Google Web Spam expert Matt Cutts frequently gives clues on how the Google search engine works – essential for online marketers to know to help clients succeed. Stern PR Marketing™, an Omaha marketing firm, is committed to educating fellow Omaha internet marketers. To do so, we shall periodically transcribe Cutts’ comments.
In a January youtube.com video presentation, Cutts answers the question – Does Google index Facebook and Twitter posts? Here’s a transcript of what Cutts said:
Are Facebook and Twitter signals part of the ranking algorithm? How much do they matter?
Facebook and Twitter pages are treated just like any other pages in our web index. So if something occurs on Twitter or occurs on Facebook, and we’re able to crawl it, then we can return that in our search results. But as far as doing special, specific work to sort of say, “Oh you have this many followers on Twitter or this many likes on Facebook,” to the best of my knowledge we don’t currently have signals like that in our web search ranking algorithms.
Now let me talk a little bit about why not. We have to crawl the web in order to find pages on those two web properties and we’ve had at least one experience where we were blocked from crawling for about a month and a half. So the idea of doing a lot of special engineering work to try to extract some data from webpages when we might get blocked from being able to crawl those web pages in the future, is something where the engineer would be a little bit leery about doing that.

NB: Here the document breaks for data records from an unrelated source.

(* ===== verification/ServerSteps.v ===== *)
(** * Single steps of the server

    The loop that drains the TLS connection ends; a repeated hard reset is
    answered from the cache; a connection in renegotiation stays there.  The
    definitions are in Server.v. *)
From S2P Require Import Prelude Errors Text Network CoreSession Opcode Packet Replay Float Reliable Cipher HmacAuth Kdf DataChannel Session SessionProofs SessionSend Runs Control Addr ServerConfig ConnLog TlsDriver Cert Server ServerProofs ServerRun ServerOut.
Local Open Scope Z_scope.

Section Steps.
Context {AEAD : Aead} {ALaws : AeadLaws AEAD} {HMAC : Hmac} {HLaws : HmacLaws HMAC} {SHA : Sha256}
  {UC : Unicode} {Ch : Chrono} {ChF : ChronoFields} {Uu : Uuids}
  {N4 N6 : Type} {Net4 : IpNet 32 N4} {Net6 : IpNet 128 N6} {Txt4 : IpNetText 32 N4}
  {TlsConfig TlsConn : Type} {RL : Rustls TlsConfig TlsConn} {RLaws : RustlsLaws RL}
  {L : Type} {LG : ConnectionLogger L} {LSafe : LoggerSafe LG}.

Abbreviation Wd := (World (Ch := Ch) (Uu := Uu) (N4 := N4) (N6 := N6) (TlsConfig := TlsConfig)
  (TlsConn := TlsConn) (L := L)).
Abbreviation TWk := (TlsWork (Ch := Ch) (Uu := Uu) (N4 := N4) (N6 := N6) (TlsConn := TlsConn)).
Abbreviation Conn := (Connection (Uu := Uu) (TlsConn := TlsConn)).
Implicit Types (w : Wd) (t : TWk) (env : Env (Ch := Ch) (Uu := Uu)).

(** ** The drain loop *)
Definition buffered t : nat := rl_buffered (th_conn (tw_tls t)).

Lemma flush_fuel f1 f2 env t : (buffered t < f1)%nat -> (buffered t < f2)%nat ->
  flush_loop f1 env t = flush_loop f2 env t.
Proof.
  revert f2 t. induction f1 as [|f1 IH]; intros f2 t H1 H2; [lia|].
  destruct f2 as [|f2]; [lia|]. cbn [flush_loop]. unfold get. rewrite !(bind_step _ _ t t t) by done.
  destruct (TlsHandler_wants_write (tw_tls t)); [|done].
  unfold mbind, M_bind, on_tls, zoom.
  destruct (get_outgoing_spec (tw_tls t)) as (_ & _ & _ & Hb).
  destruct (TlsHandler_get_outgoing (tw_tls t)) as [h [[out|]|e|]]; cbn [map_err]; [|done..].
  destruct (Hb out eq_refl) as [Hne Hle]. cbn [fst] in Hle.
  assert (0 < length out)%nat by (destruct out; [done|cbn; lia]).
  unfold on_work, zoom. cbn [tw_work tw_tls].
  destruct (on_protocol _ (tw_work t)) as [wk [ps| |]]; cbn [map_err]; [|done..].
  unfold modify. apply IH; unfold buffered in *; cbn [tw_on_work tw_tls tw_work] in *; lia.
Qed.

(** C33 The loop that drains the TLS connection ends: every turn that continues
    takes at least one of the buffered bytes, so with more turns than
    buffered bytes the result no longer depends on how many there are. *)
Theorem flush_terminates (env : Env (Ch := Ch) (Uu := Uu)) (t : TWk) (fuel : nat)
    (Hf : (rl_buffered (th_conn (tw_tls t)) < fuel)%nat) :
  flush_loop fuel env t = flush_tls env t.
Proof.
  unfold flush_tls, get. rewrite (bind_step _ _ t t t) by done. apply flush_fuel; unfold buffered; lia.
Qed.

(** ** Hard resets *)
Definition is_hard_reset (data : bytes) : Prop :=
  exists b0 rest, data = b0 :: rest /\
    (OpCode_from_byte b0 = Ok HardResetClientV2 \/ OpCode_from_byte b0 = Ok HardResetClientV3).

Lemma handle_hard_reset_packet env a data w : is_hard_reset data ->
  handle_packet env a data w = handle_hard_reset env a data w.
Proof.
  intros (b0 & rest & -> & Hop). unfold handle_packet, mbind, M_bind, lift. by destruct Hop as [-> | ->].
Qed.

(** What an accepted hard reset leaves: the new connection, its answer sent
    and kept. *)
Lemma hard_reset_stores env a data w w' :
  vs_connections (wd_server w) !! a = None -> handle_hard_reset env a data w = (w', Ok tt) ->
  exists c resp, vs_connections (wd_server w') !! a = Some c /\ co_last_activity c = ev_now env /\
    co_hard_reset_response c = Some resp /\ last (wd_out w') = Some (SendTo a resp).
Proof.
  intros Ha. unfold handle_hard_reset, get. rewrite (bind_step _ _ w w w) by done. cbv zeta. rewrite Ha.
  cbn [mbind option_bind].
  intros H. apply M_bind_Ok in H as (w1 & u1 & Hlog & H).
  apply M_bind_Ok in H as (w2 & p & Hp & H). unfold lift in Hp. injection Hp as <- Hp.
  destruct (ProtocolSession_process_packet _ _ _) as [p1 r1].
  apply M_bind_Ok in H as (w2 & u2 & Hp2 & H). injection Hp2 as <- _.
  apply M_bind_Ok in H as (w2 & tls & Hp2 & H). injection Hp2 as <- _.
  destruct (ProtocolSession_create_hard_reset_response _ _ _) as [p2 r2].
  apply M_bind_Ok in H as (w2 & resp & Hp2 & H). injection Hp2 as <- _.
  apply M_bind_Ok in H as (w2 & u3 & Hsend & H). unfold send_to in Hsend.
  destruct (ev_send_ok env a resp); [|done]. injection Hsend as <- _.
  injection H as <-. cbn. do 2 eexists. rewrite lookup_insert_eq. split; [reflexivity|].
  split_and!; [done..|]. by rewrite last_snoc.
Qed.

(** A retransmitted hard reset does not start over: for thirty seconds
    after a hard reset has been accepted, every further one from that address
    is answered with the same bytes, and nothing else changes. *)
Lemma hard_reset_repetition_is_answered_alike (env1 env2 : Env (Ch := Ch) (Uu := Uu)) (a : SocketAddr)
    (data1 data2 : bytes) (w w1 : Wd)
    (Ha : vs_connections (wd_server w) !! a = None)
    (H1 : is_hard_reset data1) (H2 : is_hard_reset data2)
    (Hacc : handle_packet env1 a data1 w = (w1, Ok tt))
    (Ht : ev_now env2 - ev_now env1 <= from_secs 30) :
  exists resp, last (wd_out w1) = Some (SendTo a resp) /\
    handle_packet env2 a data2 w1 = send_to env2 a resp w1.
Proof.
  rewrite handle_hard_reset_packet in Hacc by done.
  destruct (hard_reset_stores _ _ _ _ _ Ha Hacc) as (c & resp & Hc & Hact & Hr & Hl).
  exists resp. split; [done|]. rewrite handle_hard_reset_packet by done.
  unfold handle_hard_reset, get. rewrite (bind_step _ _ w1 w1 w1) by done. cbv zeta. rewrite Hc.
  cbn [mbind option_bind]. unfold Connection_is_stale, elapsed. rewrite Hact, Hr.
  assert (0 <= from_secs 30) by (vm_compute; discriminate). by rewrite (proj2 (Z.ltb_ge _ _)) by lia.
Qed.

(** ** Renegotiation *)
Definition rekeying (s : ProtocolSession) : Prop := ps_state s = Rekeying.
Definition stays {A} (m : M ProtocolSession ProtocolError A) : Prop :=
  forall s, rekeying s -> rekeying (fst (m s)).

Lemma stays_keeps {A} (m : M ProtocolSession ProtocolError A) : keeps ps_state m -> stays m.
Proof. intros H s Hs. unfold rekeying. by rewrite H. Qed.
Lemma stays_bind {A B} (m : M ProtocolSession ProtocolError A) (k : A -> M ProtocolSession ProtocolError B) :
  stays m -> (forall a, stays (k a)) -> stays (m ≫= k).
Proof.
  intros Hm Hk s Hs. unfold mbind, M_bind. specialize (Hm s Hs).
  destruct (m s) as [s' [a| |]]; [by apply Hk|done..].
Qed.

Definition resets (op : OpCode) : bool :=
  match op with HardResetClientV2 | HardResetClientV3 | HardResetServerV2 => true | _ => false end.

Lemma parsed_opcode b0 rest auth p : bytes_ok (b0 :: rest) -> Packet_parse (b0 :: rest) auth = Ok p ->
  OpCode_from_byte b0 = Ok (Packet_opcode p).
Proof.
  intros Hb [Hs _]%Packet_parse_inv; [|done]. destruct p as [c|d]; cbn in Hs.
  - injection Hs as <- _. apply OpCode_from_to_byte.
  - injection Hs as <- _. apply OpCode_from_to_byte.
Qed.

Lemma process_packet_stays now b0 rest op : bytes_ok (b0 :: rest) -> OpCode_from_byte b0 = Ok op ->
  resets op = false -> stays (ProtocolSession_process_packet now (b0 :: rest)).
Proof.
  intros Hb Hop Hr. unfold ProtocolSession_process_packet.
  apply stays_bind; [by apply stays_keeps, keeps_modify|intros _].
  apply stays_bind; [apply stays_keeps, keeps_get|intros s1].
  apply stays_bind; [apply stays_keeps, keeps_lift|intros _].
  intros s Hs. unfold mbind, M_bind, lift.
  destruct (Packet_parse (b0 :: rest) (ps_use_tls_auth s1)) as [p| |] eqn:Hp; [|done..].
  apply parsed_opcode in Hp; [|done]. assert (Packet_opcode p = op) as Ho by congruence. clear Hp.
  revert s Hs. destruct p as [c|d]; cbn [Packet_opcode] in Ho.
  - unfold ProtocolSession_process_control_packet.
    apply stays_bind; [apply stays_keeps, keeps_state_check_replay|intros _].
    apply stays_bind; [apply stays_keeps, keeps_state_acks|intros _].
    unfold ProtocolSession_handle_opcode. rewrite Ho.
    destruct op; try done; try (by intros s).
    apply stays_keeps, keeps_state_tls.
  - intros s Hs. unfold ProtocolSession_process_data_packet. cbv zeta.
    destruct (ps_data_channels s !! _) as [[ch|]|]; [|done..].
    by destruct (DataChannel_decrypt _ _) as [ch' [m| |]].
Qed.

(** *** The handlers *)
Definition in_rekeying (v : View (N4 := N4) (N6 := N6)) : Prop := vw_state v = Rekeying.

Lemma runs_rekeying_tls config env records : env_ok env ->
  runs (holds_tls in_rekeying) (handle_tls_records config env records) (holds_tls in_rekeying).
Proof.
  intros He. unfold handle_tls_records.
  eapply runs_bind; [apply runs_on_tls; intros h; by destruct (process_tls_records_spec records h) as (n & _ & _ & Hn)|intros _|done].
  eapply runs_bind; [by apply runs_flush|intros _|done].
  apply runs_read. intros t [_ Ht]. unfold in_rekeying in Ht. cbn in Ht. rewrite Ht.
  rewrite andb_false_r. eapply (runs_bind _ (holds_tls in_rekeying)); [by apply runs_ret|intros _|done].
  apply runs_read. intros t1 [_ Ht1]. unfold in_rekeying in Ht1. cbn in Ht1. rewrite Ht1.
  rewrite andb_false_r. by apply runs_ret.
Qed.

Lemma runs_rekeying_control config env b0 rest op : env_ok env -> bytes_ok (b0 :: rest) ->
  OpCode_from_byte b0 = Ok op -> resets op = false ->
  runs (holds in_rekeying) (control_section config env (b0 :: rest)) (holds in_rekeying).
Proof.
  intros He Hb Hop Hr. unfold control_section.
  eapply runs_bind; [by apply (runs_modify _ (holds in_rekeying))|intros _|done].
  eapply (runs_bind _ (holds in_rekeying)); [|intros r|done].
  { apply runs_protocol; [apply safe_process_packet; [apply He|done]|].
    intros s v Hv Hst. unfold in_rekeying in *. cbn. eapply process_packet_stays; [done..|].
    unfold rekeying. congruence. }
  eapply (runs_bind _ (holds in_rekeying)); [|intros _|done].
  { destruct r; try (by apply runs_ret).
    - apply runs_with_tls; [done|]. by apply runs_rekeying_tls.
    - destruct (le_renegotiations _); [|by apply runs_ret].
      apply runs_read. intros w0 _. by apply runs_modify. }
  by apply runs_collect.
Qed.

Lemma keeps_connections_log env es :
  keeps (fun w => vs_connections (wd_server w)) (log_events env es).
Proof.
  induction es as [|e es IH]; [by intros w|]. apply keeps_bind; [|by intros _]. intros w.
  unfold VpnServer_log_event.
  destruct (match vs_anonymizer (wd_server w) with
            | Some a => let '(a, e) := Anonymizer_anonymize (ev_utc env) e a in (Some a, e)
            | None => (None, e)
            end) as [a e']. by destruct (cl_log e' _) as [l r].
Qed.
Lemma keeps_connections_send env a ps :
  keeps (fun w => vs_connections (wd_server w)) (send_all (send_to env a) ps).
Proof.
  induction ps as [|p ps IH]; [by intros w|]. apply keeps_bind; [|by intros _]. intros w.
  unfold send_to. by destruct (ev_send_ok env a p).
Qed.

Lemma rekeying_control w env a b0 rest c op : vs_connections (wd_server w) !! a = Some c ->
  ps_state (co_protocol c) = Rekeying -> sess_inv (co_protocol c) -> env_ok env -> bytes_ok (b0 :: rest) ->
  OpCode_from_byte b0 = Ok op -> resets op = false ->
  let w' := fst (handle_control_packet env a (b0 :: rest) w) in
  (exists c', vs_connections (wd_server w') !! a = Some c' /\ ps_state (co_protocol c') = Rekeying) /\
  (forall p, TunWrite p ∈ wd_out w' -> TunWrite p ∈ wd_out w).
Proof.
  intros Hc Hst Hinv He Hb Hop Hr w'. split.
  - subst w'. unfold handle_control_packet. rewrite Hc.
    destruct (runs_rekeying_control (vs_config (wd_server w)) env b0 rest op He Hb Hop Hr
      (mkWork c (vs_address_pool (wd_server w)) (vs_pending_oauths (wd_server w)) [] [])) as [[_ Hk] _];
      [by split|].
    destruct (control_section _ _ _ _) as [k r]. cbn in Hk. exists (wk_conn k). split; [|exact Hk].
    destruct r as [u|e|]; [|apply lookup_insert_eq..].
    match goal with |- context [vs_connections (wd_server (fst (?m ?w0)))] =>
      assert (keeps (fun w => vs_connections (wd_server w)) m) as Hkeep end.
    { apply keeps_bind; [apply keeps_connections_log|intros _; apply keeps_connections_send]. }
    rewrite Hkeep. apply lookup_insert_eq.
  - destruct (control_sends env a (b0 :: rest) w) as (nw & Ho & Hs). intros p. unfold w'. rewrite Ho, elem_of_app.
    intros [Hin|Hin]; [done|]. rewrite Forall_forall in Hs. by apply Hs in Hin.
Qed.

Lemma rekeying_data w env a data c : vs_connections (wd_server w) !! a = Some c ->
  ps_state (co_protocol c) = Rekeying ->
  let w' := fst (handle_data_packet env a data w) in
  (exists c', vs_connections (wd_server w') !! a = Some c' /\ ps_state (co_protocol c') = Rekeying) /\
  (forall p, TunWrite p ∈ wd_out w' -> TunWrite p ∈ wd_out w).
Proof.
  intros Hc Hst. unfold handle_data_packet. rewrite Hc. unfold data_section. cbv zeta.
  change (co_protocol (Connection_touch (ev_now env) c)) with (co_protocol c). rewrite Hst.
  rewrite bool_decide_eq_false_2 by done. cbn [negb]. unfold mbind, M_bind, mret, M_ret.
  cbn [send_all fst wd_server on_server vs_connections vs_set_connections wd_out]. unfold mret, M_ret.
  cbn [fst wd_server on_server vs_connections vs_set_connections wd_out]. rewrite lookup_insert_eq. split; [|done]. by eexists.
Qed.

(** A soft reset has no way back: once a connection is in [Rekeying], no
    datagram other than a hard reset takes it out of that state, and none is
    forwarded to the TUN device. *)
Lemma rekeying_is_a_dead_end (w : Wd) (env : Env (Ch := Ch) (Uu := Uu)) (a : SocketAddr) (data : bytes)
    (c : Conn) (Hc : vs_connections (wd_server w) !! a = Some c)
    (Hst : ps_state (co_protocol c) = Rekeying) (Hinv : sess_inv (co_protocol c))
    (He : env_ok env) (Hd : bytes_ok data) (Hh : ~ is_hard_reset data) :
  let w' := fst (handle_packet env a data w) in
  (exists c', vs_connections (wd_server w') !! a = Some c' /\ ps_state (co_protocol c') = Rekeying) /\
  (forall p, TunWrite p ∈ wd_out w' -> TunWrite p ∈ wd_out w).
Proof.
  assert (forall w', vs_connections (wd_server w') = vs_connections (wd_server w) -> wd_out w' = wd_out w ->
    (exists c', vs_connections (wd_server w') !! a = Some c' /\ ps_state (co_protocol c') = Rekeying) /\
    (forall p, TunWrite p ∈ wd_out w' -> TunWrite p ∈ wd_out w)) as Hsame.
  { intros w' -> ->. split; [by exists c|done]. }
  unfold handle_packet. destruct data as [|b0 rest]; [by apply Hsame|].
  unfold mbind, M_bind, lift. destruct (OpCode_from_byte b0) as [op| |] eqn:Hop; cbn [map_err]; try (by apply Hsame).
  destruct op; try (by apply Hsame); try (destruct Hh; exists b0, rest; split; [done|auto]; fail).
  all: first [by apply (rekeying_control w env a b0 rest c _ Hc Hst Hinv He Hd Hop)
             |by apply (rekeying_data w env a (b0 :: rest) c Hc Hst)].
Qed.
End Steps.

It’s also tricky because Google crawls the web and as we crawl the web we are sampling at finite periods of time, we’re crawling and fetching a particular web page. So, if we’re fetching that particular web page that is set at one point in time, but something on that page could change, someone could change the relationship status, or someone could block a follower, and so it would be a little unfortunate if we tried to extract some data from the pages that we crawled and we later on found out that for example, a wife had blocked an abusive husband or something like that. And just because we happened to crawl at the exact moment when those two were linked, we start to return pages that we had crawled.
So because we’re sampling an imperfect web, we have to worry a lot about identity when identity is already hard. And so unless we were able to get some way to solve that impasse where we had better information, that’s another reason why the engineers would be a little bit wary or a little bit leery of trying to extract data when that data might change and we wouldn’t know because we were only crawling the web.
So I’m not saying not to use Twitter and Facebook, there’s a ton of people who get a ton of value from both Facebook and Twitter. I think that both of those services represent a fantastic avenue. It’s a way to drive visitors and traffic to your site. It’s a way to let people know about news related to you or your company or your website. I think they’re great ways to build up your personal brand. But don’t necessarily assume that just because there’s a signal on Facebook or Twitter that Google is able to access that. A lot of pages might be blocked, there might be no follow-on links, or something along those lines.
It was funny because there was an SEO that said, okay we see a lot of links on Facebook and those are the pages that rank well, but that’s correlation, not causation. Instead, it’s probably because there’s something really awesome, then it gets a lot of likes on Facebook and a lot of people decide to link to it. The better content you make, the more people are to like it, in Google, Twitter and Facebook.
One thing that I want to point out is that I think a multi-year, ten year kind of span, it’s clear to me that people are going to know more about who’s actually writing what on the web. It won’t be completely anonymous. There will hopefully still be options for people to post anonymously, but if Danny Sullivan posts something on a forum, I want to know about that, whether he posts on a well-known forum or a forum that nobody’s ever heard of. I think over ten years, we’re more likely to understand identity and to understand the social connections between people. At least for the time being, we have to deal with the web as it is and what we’re allowed to crawl and what we can easily extract from that and count on being able to access in the future.